Christians and Conservatives’ boycott of Netflix is having an effect!
Kaylee Greenlee reports for The Daily Signal that on Wednesday, July 17, 2019, Netflix’s quarterly report shows a loss of 126,000 domestic paid subscribers — its first in eight years — compared with analysts’ expectations for a 352,000 gain. Netflix also missed its own forecast for global subscriber growth by 2.3 million.
Before the release of the shareholders report, Netflix’s shares were up more than 35%. Now, the stock will open at its lowest price since January.
Not coincidentally, the dip in subscriptions came in the same quarter as Netflix’s decision to oppose Georgia’s pro-life heartbeat bill, which was signed into law by Gov. Brian Kemp (R), on May 7. Set to go into effect on Jan. 1, the law will impose restrictions on abortion after a fetal heartbeat can be detected.

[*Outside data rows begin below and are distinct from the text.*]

Lemma registered_session_is_not_admin_witness :
  (Forall (λ u : row, ¬ u !! "email" = Some (VStr (toLowerCase (trim " Ada@Example.org ")))) (table_of AUTH_USERS_KEY (seeded None)))
  ∧
  (∃ user w1,
    registerUser demo_clock reliable " Ada Lovelace " " Ada@Example.org " "Secret#1" (seeded None) = (Returns (AuthOk user), w1)
    ∧ is_admin (dms_session w1) = false
    ∧ approveRecord demo_clock reliable food_id w1
      = (Throws (Error "approveRecord: administrator session required."), w1)
    ∧ rejectRecord demo_clock reliable food_id "mine" w1
      = (Throws (Error "rejectRecord: administrator session required."), w1)).
Proof.
  assert (H1 : Forall (λ u : row, ¬ u !! "email" = Some (VStr (toLowerCase (trim " Ada@Example.org ")))) (table_of AUTH_USERS_KEY (seeded None)))
    by decide_by_evaluation.
  exact (conj H1 (registered_session_is_not_admin demo_clock " Ada Lovelace " " Ada@Example.org " "Secret#1" food_id "mine" (seeded None) H1)).
Defined.

Lemma seeded_admin_can_log_in_witness :
  (Forall (λ u : row, ¬ u !! "role" = Some (VStr "admin")) (table_of AUTH_USERS_KEY (seeded None)))
  ∧
  (Forall (λ u : row, ¬ u !! "email" = Some (VStr "admin@donatehub.com")) (table_of AUTH_USERS_KEY (seeded None)))
  ∧
  (toLowerCase (trim " Admin@DonateHub.com") = "admin@donatehub.com")
  ∧
  (Forall (λ r, ¬ has_id "dr_0_none" r) (table_of RECORDS_KEY (seeded None)))
  ∧
  (∃ admin w1 w2,
    _seedAdminIfNeeded demo_clock reliable (seeded None) = (Returns tt, w1)
    ∧ loginUser demo_clock reliable " Admin@DonateHub.com" "Admin@123" w1 = (Returns (AuthOk admin), w2)
    ∧ admin !! "id" = Some (VStr "u_admin_seed")
    ∧ is_admin (dms_session w2) = true
    ∧ dms_session w2 ≫= (.!! "userId") = Some (VStr "u_admin_seed")
    ∧ approveRecord demo_clock reliable "dr_0_none" w2 = (Returns None, w2)).
Proof.
  assert (H1 : Forall (λ u : row, ¬ u !! "role" = Some (VStr "admin")) (table_of AUTH_USERS_KEY (seeded None)))
    by decide_by_evaluation.
  assert (H2 : Forall (λ u : row, ¬ u !! "email" = Some (VStr "admin@donatehub.com")) (table_of AUTH_USERS_KEY (seeded None)))
    by decide_by_evaluation.
  assert (H3 : toLowerCase (trim " Admin@DonateHub.com") = "admin@donatehub.com")
    by by_evaluation.
  assert (H4 : Forall (λ r, ¬ has_id "dr_0_none" r) (table_of RECORDS_KEY (seeded None)))
    by decide_by_evaluation.
  exact (conj H1 (conj H2 (conj H3 (conj H4 (seeded_admin_can_log_in demo_clock " Admin@DonateHub.com" "dr_0_none" (seeded None) H1 H2 H3 H4))))).
Defined.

On the day of the bill’s passage, Gov. Kemp said he is standing by his promise to implement the “toughest abortion bill in the country” and that “Georgia is a state that values life. We stand up for those who are unable to speak for themselves.”
Following the bill’s passage, Netflix’s chief content officer Ted Sarandos told Variety that Netflix will work with the ACLU and others to “fight it in court,” and that “Should it ever come into effect, we’d rethink our entire investment in Georgia.”
“Half the country is pro-life. The vast majority want abortion limits. Netflix’s pro-abortion views are regressive and don’t belong in a civilized, loving society. Wake up, Netflix. Many of your employees, customers and America are increasingly pro-life.”
Commenting on the drop in Netflix’s domestic subscription, Rose said: “When Georgia passed the Heartbeat bill, Netflix threatened to stop doing business in the pro-life state. Thousands of pro-life customers expressed their outrage.”
According to MarketWatch, Netflix CEO Reed Hastings said no single factor led to the subscription shortfall, but that a pricing increase, the quarterly content slate and seasonality were all factors. Eric Haggstrom, eMarketer forecasting analyst, said Netflix was hurt by the defection of lower-priced subscribers who may be looking to jump to a wave of competing services over the next 6 to 18 months.
Netflix characterized Q2 as a momentary blip and projects a strong third quarter, with 7 million paid subscriber additions worldwide. A shareholders report also tried to put a positive spin, stating that Netflix’s “U.S. paid membership was essentially flat in Q2, [but they] expect it to return to more typical growth in Q3.”